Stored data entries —
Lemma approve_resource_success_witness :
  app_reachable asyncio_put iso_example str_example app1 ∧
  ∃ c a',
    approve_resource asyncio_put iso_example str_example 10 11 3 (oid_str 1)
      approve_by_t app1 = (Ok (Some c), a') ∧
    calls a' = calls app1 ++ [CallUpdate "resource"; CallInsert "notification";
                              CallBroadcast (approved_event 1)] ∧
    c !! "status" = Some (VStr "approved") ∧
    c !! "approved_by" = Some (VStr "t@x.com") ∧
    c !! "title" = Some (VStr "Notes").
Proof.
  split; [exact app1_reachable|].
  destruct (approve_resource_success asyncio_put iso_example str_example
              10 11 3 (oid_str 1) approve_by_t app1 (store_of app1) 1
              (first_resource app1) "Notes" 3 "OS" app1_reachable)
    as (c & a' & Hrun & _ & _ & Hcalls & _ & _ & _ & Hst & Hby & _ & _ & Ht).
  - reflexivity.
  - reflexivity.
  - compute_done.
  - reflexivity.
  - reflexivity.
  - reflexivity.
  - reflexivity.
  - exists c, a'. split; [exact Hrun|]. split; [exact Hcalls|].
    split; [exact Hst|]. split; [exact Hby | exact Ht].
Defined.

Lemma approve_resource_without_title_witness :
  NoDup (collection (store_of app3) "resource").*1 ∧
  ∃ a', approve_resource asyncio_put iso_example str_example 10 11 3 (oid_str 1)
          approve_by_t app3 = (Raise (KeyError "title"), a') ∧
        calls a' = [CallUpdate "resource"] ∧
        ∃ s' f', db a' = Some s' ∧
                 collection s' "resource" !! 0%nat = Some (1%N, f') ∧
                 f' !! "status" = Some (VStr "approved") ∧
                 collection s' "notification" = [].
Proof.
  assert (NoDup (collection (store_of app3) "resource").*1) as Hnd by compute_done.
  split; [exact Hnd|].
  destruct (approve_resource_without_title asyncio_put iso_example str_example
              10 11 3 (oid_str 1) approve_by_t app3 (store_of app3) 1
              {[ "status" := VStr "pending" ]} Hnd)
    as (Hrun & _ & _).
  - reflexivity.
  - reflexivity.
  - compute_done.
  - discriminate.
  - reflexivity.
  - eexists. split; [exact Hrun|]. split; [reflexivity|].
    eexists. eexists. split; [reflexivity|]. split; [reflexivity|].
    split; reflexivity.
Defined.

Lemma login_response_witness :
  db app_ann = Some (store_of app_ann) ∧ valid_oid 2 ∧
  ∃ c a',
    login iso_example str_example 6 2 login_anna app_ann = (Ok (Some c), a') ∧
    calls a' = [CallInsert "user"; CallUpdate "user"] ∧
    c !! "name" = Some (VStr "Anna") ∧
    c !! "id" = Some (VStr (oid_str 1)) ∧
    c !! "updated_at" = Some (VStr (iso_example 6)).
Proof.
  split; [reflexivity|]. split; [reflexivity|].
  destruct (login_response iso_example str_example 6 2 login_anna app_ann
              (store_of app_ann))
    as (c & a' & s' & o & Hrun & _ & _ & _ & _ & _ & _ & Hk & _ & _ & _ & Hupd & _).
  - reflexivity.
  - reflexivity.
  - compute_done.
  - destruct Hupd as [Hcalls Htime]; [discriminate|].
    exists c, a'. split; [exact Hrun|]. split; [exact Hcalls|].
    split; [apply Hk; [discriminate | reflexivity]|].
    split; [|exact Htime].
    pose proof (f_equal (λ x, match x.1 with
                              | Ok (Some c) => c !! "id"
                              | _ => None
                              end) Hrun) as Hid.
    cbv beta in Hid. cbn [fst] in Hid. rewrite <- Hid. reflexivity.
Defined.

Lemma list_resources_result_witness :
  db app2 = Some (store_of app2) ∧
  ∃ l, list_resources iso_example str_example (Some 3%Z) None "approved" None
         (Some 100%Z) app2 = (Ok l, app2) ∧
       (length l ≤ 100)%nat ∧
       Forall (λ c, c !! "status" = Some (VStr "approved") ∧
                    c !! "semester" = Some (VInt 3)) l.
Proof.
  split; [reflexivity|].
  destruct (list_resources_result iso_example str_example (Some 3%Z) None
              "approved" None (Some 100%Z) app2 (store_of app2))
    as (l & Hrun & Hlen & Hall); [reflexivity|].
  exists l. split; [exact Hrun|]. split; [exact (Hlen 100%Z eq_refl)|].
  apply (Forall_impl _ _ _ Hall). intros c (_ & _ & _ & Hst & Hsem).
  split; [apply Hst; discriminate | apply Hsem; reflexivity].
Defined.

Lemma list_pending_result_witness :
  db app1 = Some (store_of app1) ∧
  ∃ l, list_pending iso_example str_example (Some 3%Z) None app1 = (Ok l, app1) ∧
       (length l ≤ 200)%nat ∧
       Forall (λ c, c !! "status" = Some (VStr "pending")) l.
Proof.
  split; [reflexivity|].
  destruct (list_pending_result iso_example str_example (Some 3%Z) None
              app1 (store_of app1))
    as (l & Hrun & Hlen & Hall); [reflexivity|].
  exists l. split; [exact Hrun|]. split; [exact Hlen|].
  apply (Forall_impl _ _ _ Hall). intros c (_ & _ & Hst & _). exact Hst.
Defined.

Description of the task —
Please copy every line from the entries that includes the word "None".

Exercise output —
                              | _ => None
  ∃ l, list_resources iso_example str_example (Some 3%Z) None "approved" None
  destruct (list_resources_result iso_example str_example (Some 3%Z) None
              "approved" None (Some 100%Z) app2 (store_of app2))
  ∃ l, list_pending iso_example str_example (Some 3%Z) None app1 = (Ok l, app1) ∧
  destruct (list_pending_result iso_example str_example (Some 3%Z) None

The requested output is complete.